Directions for this task: Retype exactly the lines below, beginning with the first and ending with the line where "ltac:(done) ltac:(done)). pose" appears.

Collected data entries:
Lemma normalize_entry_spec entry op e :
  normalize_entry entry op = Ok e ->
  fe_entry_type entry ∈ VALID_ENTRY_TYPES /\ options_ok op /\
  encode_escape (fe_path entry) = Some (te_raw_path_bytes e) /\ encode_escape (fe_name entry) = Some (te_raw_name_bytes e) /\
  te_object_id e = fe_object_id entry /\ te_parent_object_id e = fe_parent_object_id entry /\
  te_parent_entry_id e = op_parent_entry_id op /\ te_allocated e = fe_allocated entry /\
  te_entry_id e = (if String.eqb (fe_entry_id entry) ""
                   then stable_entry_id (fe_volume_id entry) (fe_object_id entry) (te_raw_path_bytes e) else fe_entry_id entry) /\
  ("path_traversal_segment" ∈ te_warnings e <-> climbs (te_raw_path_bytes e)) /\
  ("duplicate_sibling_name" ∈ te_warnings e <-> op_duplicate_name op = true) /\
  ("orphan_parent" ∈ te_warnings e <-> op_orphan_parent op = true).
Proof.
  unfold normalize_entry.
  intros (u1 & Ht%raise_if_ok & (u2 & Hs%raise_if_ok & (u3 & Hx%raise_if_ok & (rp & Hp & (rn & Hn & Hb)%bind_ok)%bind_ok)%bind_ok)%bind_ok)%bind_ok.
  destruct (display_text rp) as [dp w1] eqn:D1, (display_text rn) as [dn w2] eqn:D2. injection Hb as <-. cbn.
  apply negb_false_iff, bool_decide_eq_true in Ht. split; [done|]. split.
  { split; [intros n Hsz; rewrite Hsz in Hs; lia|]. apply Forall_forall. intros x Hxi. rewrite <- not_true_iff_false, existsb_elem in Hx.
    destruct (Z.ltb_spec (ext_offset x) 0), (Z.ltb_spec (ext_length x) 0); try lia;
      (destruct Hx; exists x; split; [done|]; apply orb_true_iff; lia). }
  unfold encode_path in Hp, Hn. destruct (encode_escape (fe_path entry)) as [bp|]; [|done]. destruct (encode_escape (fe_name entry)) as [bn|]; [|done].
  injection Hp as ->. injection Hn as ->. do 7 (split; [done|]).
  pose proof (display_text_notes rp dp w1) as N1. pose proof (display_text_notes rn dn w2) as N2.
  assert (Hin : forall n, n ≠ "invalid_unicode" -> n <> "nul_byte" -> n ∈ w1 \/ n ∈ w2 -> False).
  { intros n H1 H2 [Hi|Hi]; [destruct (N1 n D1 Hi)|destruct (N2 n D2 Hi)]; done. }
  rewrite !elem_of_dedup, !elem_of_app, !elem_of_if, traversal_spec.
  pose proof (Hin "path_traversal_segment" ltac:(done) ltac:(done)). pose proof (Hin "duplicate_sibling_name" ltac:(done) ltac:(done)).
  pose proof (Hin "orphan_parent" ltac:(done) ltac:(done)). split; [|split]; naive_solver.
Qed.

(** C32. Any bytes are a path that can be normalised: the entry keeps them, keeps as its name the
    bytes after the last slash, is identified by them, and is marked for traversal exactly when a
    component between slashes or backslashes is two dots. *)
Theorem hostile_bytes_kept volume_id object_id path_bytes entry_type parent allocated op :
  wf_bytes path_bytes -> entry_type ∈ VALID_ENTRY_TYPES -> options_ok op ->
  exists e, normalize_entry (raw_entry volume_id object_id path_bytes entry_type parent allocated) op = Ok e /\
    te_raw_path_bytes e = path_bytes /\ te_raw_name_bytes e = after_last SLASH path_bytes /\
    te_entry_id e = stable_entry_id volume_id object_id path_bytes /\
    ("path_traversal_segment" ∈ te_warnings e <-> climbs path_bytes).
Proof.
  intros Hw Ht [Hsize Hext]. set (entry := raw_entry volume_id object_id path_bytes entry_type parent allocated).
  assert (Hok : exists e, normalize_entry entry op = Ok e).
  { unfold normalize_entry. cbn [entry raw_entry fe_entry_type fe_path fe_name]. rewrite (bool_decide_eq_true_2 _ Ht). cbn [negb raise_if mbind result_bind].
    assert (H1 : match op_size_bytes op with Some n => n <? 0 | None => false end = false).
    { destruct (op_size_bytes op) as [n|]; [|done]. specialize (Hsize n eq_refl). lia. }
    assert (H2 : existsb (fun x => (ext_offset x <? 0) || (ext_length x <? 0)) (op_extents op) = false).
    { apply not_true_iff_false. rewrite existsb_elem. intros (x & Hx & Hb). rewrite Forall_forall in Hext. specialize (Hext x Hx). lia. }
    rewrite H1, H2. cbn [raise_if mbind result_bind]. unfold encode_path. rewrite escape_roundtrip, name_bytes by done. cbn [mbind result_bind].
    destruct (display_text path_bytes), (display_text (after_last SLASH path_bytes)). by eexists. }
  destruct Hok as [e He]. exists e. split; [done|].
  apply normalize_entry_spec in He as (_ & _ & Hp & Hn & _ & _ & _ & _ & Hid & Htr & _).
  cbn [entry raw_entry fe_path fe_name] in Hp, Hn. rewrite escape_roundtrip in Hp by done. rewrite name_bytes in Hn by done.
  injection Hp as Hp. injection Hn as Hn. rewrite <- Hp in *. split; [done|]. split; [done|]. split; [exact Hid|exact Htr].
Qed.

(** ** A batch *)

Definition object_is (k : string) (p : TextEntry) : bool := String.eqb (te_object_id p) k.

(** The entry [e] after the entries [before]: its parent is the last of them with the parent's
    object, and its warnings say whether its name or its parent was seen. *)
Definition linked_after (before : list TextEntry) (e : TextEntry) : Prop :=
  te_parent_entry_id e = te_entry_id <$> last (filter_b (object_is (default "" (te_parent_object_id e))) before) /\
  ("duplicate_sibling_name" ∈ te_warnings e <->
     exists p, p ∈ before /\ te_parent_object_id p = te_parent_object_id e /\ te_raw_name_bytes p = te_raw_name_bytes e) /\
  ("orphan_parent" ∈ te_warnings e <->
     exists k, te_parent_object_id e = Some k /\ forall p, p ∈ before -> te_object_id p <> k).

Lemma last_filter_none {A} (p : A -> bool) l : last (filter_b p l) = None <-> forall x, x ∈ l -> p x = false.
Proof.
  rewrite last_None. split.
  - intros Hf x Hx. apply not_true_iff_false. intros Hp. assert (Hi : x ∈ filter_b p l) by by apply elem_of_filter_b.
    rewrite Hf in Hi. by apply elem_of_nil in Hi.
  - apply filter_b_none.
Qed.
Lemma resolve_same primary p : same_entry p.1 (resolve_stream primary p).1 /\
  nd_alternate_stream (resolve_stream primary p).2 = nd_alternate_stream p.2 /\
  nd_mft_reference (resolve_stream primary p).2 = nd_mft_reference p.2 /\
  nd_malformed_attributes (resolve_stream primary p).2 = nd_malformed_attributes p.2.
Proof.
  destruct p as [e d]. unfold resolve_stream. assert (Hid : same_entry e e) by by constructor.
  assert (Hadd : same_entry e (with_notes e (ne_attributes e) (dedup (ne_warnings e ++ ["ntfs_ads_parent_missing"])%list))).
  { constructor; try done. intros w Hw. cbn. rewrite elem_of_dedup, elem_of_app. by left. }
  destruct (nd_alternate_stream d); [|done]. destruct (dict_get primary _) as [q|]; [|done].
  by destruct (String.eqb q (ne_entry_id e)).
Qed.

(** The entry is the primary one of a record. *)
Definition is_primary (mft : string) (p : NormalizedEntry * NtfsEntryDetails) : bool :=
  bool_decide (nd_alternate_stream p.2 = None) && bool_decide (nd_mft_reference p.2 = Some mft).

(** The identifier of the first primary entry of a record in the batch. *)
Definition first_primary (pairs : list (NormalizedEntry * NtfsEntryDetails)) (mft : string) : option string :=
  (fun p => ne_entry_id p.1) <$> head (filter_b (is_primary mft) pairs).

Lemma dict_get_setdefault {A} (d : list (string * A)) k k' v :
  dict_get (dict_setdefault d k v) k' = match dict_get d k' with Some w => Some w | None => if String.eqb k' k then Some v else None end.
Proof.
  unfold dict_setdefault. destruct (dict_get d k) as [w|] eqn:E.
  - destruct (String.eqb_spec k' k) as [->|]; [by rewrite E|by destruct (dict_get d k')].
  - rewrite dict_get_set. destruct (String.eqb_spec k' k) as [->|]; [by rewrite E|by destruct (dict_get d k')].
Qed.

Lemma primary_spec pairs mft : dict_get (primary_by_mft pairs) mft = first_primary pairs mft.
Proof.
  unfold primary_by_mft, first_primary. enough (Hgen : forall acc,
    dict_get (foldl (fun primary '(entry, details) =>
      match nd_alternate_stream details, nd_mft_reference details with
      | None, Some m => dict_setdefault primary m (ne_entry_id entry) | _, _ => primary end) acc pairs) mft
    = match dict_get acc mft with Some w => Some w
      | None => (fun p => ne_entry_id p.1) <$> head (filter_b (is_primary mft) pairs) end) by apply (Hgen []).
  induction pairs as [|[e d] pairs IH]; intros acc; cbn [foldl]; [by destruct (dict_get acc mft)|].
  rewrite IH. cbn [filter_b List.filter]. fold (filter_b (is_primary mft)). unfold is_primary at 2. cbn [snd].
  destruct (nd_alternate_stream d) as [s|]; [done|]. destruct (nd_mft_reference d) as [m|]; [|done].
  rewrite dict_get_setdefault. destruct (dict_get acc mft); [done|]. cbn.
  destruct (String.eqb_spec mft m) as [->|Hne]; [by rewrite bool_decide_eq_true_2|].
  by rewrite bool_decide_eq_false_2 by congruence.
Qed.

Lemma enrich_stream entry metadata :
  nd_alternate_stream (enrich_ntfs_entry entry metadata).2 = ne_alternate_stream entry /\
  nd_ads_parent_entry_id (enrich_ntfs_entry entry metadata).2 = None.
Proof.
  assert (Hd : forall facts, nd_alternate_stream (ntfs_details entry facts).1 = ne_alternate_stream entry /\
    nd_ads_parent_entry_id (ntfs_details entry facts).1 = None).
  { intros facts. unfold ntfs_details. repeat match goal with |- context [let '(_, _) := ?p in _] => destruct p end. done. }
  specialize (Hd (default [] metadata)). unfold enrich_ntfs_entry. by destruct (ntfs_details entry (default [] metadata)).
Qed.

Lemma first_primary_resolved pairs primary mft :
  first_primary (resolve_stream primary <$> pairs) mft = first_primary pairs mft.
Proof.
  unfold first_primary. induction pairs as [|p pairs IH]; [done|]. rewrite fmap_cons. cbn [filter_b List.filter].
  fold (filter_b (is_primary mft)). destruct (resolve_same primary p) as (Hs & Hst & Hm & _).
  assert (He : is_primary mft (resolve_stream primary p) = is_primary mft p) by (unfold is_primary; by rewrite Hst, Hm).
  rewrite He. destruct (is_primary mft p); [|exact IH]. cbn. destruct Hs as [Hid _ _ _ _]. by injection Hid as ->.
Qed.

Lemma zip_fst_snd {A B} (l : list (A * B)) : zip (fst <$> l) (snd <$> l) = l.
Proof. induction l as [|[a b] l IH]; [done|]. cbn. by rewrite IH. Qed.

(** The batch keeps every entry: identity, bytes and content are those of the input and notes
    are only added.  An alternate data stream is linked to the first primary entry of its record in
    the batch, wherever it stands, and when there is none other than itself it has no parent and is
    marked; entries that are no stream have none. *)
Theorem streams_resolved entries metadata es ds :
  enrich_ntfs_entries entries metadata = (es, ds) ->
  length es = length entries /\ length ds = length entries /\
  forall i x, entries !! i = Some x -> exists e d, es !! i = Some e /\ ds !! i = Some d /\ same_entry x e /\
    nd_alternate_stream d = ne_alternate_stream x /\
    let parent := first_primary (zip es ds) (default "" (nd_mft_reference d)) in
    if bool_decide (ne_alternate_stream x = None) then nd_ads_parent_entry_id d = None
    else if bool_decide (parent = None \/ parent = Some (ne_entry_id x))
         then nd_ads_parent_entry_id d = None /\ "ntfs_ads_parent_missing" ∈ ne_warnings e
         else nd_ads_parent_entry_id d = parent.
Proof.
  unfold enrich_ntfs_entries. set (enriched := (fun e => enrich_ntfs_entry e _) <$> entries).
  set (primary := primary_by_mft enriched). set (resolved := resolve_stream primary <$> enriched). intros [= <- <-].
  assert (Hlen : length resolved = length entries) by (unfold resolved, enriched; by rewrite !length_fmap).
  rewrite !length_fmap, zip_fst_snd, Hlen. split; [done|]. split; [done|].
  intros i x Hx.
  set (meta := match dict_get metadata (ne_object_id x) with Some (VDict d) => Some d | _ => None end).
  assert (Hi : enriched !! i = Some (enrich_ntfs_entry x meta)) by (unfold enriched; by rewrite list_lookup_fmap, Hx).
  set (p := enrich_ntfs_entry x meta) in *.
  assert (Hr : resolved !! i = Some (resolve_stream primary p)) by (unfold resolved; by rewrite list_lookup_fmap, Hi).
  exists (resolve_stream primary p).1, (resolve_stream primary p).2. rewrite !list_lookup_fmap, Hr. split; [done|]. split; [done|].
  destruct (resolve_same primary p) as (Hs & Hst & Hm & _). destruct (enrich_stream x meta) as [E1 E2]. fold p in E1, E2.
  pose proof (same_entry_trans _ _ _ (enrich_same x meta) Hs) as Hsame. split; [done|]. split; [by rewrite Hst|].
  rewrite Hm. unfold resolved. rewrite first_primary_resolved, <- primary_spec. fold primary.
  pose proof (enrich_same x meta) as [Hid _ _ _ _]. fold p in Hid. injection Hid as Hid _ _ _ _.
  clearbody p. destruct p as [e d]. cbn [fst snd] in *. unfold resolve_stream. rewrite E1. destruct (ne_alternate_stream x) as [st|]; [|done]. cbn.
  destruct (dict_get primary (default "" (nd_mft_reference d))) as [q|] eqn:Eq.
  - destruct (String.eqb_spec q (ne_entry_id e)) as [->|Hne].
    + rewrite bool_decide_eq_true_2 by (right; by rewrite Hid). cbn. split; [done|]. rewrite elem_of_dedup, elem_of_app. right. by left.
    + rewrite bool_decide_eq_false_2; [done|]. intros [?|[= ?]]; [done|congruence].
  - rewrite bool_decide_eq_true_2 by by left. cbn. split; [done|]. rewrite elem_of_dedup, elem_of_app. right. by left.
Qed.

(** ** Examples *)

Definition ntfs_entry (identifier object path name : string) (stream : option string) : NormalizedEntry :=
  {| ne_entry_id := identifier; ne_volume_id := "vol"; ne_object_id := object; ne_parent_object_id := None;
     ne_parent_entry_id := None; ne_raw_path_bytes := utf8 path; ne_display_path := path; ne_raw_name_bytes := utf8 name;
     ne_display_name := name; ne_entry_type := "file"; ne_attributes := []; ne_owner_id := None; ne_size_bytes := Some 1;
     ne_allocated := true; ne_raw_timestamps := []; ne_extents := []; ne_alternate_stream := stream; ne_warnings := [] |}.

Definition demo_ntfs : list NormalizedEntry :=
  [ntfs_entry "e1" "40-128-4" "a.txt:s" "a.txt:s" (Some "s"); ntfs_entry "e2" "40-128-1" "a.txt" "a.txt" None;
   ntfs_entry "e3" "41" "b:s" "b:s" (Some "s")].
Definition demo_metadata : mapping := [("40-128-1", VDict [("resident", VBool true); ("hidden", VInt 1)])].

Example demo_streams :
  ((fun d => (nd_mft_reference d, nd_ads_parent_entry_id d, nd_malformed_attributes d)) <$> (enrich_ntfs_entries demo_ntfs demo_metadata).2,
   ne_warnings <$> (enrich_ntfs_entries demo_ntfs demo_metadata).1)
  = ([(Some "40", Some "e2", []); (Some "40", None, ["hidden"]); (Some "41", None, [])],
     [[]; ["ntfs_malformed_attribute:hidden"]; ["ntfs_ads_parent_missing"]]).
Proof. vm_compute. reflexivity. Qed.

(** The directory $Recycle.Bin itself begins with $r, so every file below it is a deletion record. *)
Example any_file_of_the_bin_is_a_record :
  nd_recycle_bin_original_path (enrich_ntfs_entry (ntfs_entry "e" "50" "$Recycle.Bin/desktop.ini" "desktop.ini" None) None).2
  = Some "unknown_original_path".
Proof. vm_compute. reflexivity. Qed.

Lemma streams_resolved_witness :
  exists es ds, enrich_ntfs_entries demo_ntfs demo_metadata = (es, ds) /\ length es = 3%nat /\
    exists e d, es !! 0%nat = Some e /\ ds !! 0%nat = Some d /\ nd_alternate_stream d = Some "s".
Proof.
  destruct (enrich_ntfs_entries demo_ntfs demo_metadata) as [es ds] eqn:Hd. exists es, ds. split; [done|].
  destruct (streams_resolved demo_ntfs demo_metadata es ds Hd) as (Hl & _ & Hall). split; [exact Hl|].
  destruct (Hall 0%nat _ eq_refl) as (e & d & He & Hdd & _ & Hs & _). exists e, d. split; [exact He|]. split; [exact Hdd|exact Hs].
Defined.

Solution to this exercise:
Lemma normalize_entry_spec entry op e :
  normalize_entry entry op = Ok e ->
  fe_entry_type entry ∈ VALID_ENTRY_TYPES /\ options_ok op /\
  encode_escape (fe_path entry) = Some (te_raw_path_bytes e) /\ encode_escape (fe_name entry) = Some (te_raw_name_bytes e) /\
  te_object_id e = fe_object_id entry /\ te_parent_object_id e = fe_parent_object_id entry /\
  te_parent_entry_id e = op_parent_entry_id op /\ te_allocated e = fe_allocated entry /\
  te_entry_id e = (if String.eqb (fe_entry_id entry) ""
                   then stable_entry_id (fe_volume_id entry) (fe_object_id entry) (te_raw_path_bytes e) else fe_entry_id entry) /\
  ("path_traversal_segment" ∈ te_warnings e <-> climbs (te_raw_path_bytes e)) /\
  ("duplicate_sibling_name" ∈ te_warnings e <-> op_duplicate_name op = true) /\
  ("orphan_parent" ∈ te_warnings e <-> op_orphan_parent op = true).
Proof.
  unfold normalize_entry.
  intros (u1 & Ht%raise_if_ok & (u2 & Hs%raise_if_ok & (u3 & Hx%raise_if_ok & (rp & Hp & (rn & Hn & Hb)%bind_ok)%bind_ok)%bind_ok)%bind_ok)%bind_ok.
  destruct (display_text rp) as [dp w1] eqn:D1, (display_text rn) as [dn w2] eqn:D2. injection Hb as <-. cbn.
  apply negb_false_iff, bool_decide_eq_true in Ht. split; [done|]. split.
  { split; [intros n Hsz; rewrite Hsz in Hs; lia|]. apply Forall_forall. intros x Hxi. rewrite <- not_true_iff_false, existsb_elem in Hx.
    destruct (Z.ltb_spec (ext_offset x) 0), (Z.ltb_spec (ext_length x) 0); try lia;
      (destruct Hx; exists x; split; [done|]; apply orb_true_iff; lia). }
  unfold encode_path in Hp, Hn. destruct (encode_escape (fe_path entry)) as [bp|]; [|done]. destruct (encode_escape (fe_name entry)) as [bn|]; [|done].
  injection Hp as ->. injection Hn as ->. do 7 (split; [done|]).
  pose proof (display_text_notes rp dp w1) as N1. pose proof (display_text_notes rn dn w2) as N2.
  assert (Hin : forall n, n ≠ "invalid_unicode" -> n <> "nul_byte" -> n ∈ w1 \/ n ∈ w2 -> False).
  { intros n H1 H2 [Hi|Hi]; [destruct (N1 n D1 Hi)|destruct (N2 n D2 Hi)]; done. }
  rewrite !elem_of_dedup, !elem_of_app, !elem_of_if, traversal_spec.
  pose proof (Hin "path_traversal_segment" ltac:(done) ltac:(done)). pose proof (Hin "duplicate_sibling_name" ltac:(done) ltac:(done)).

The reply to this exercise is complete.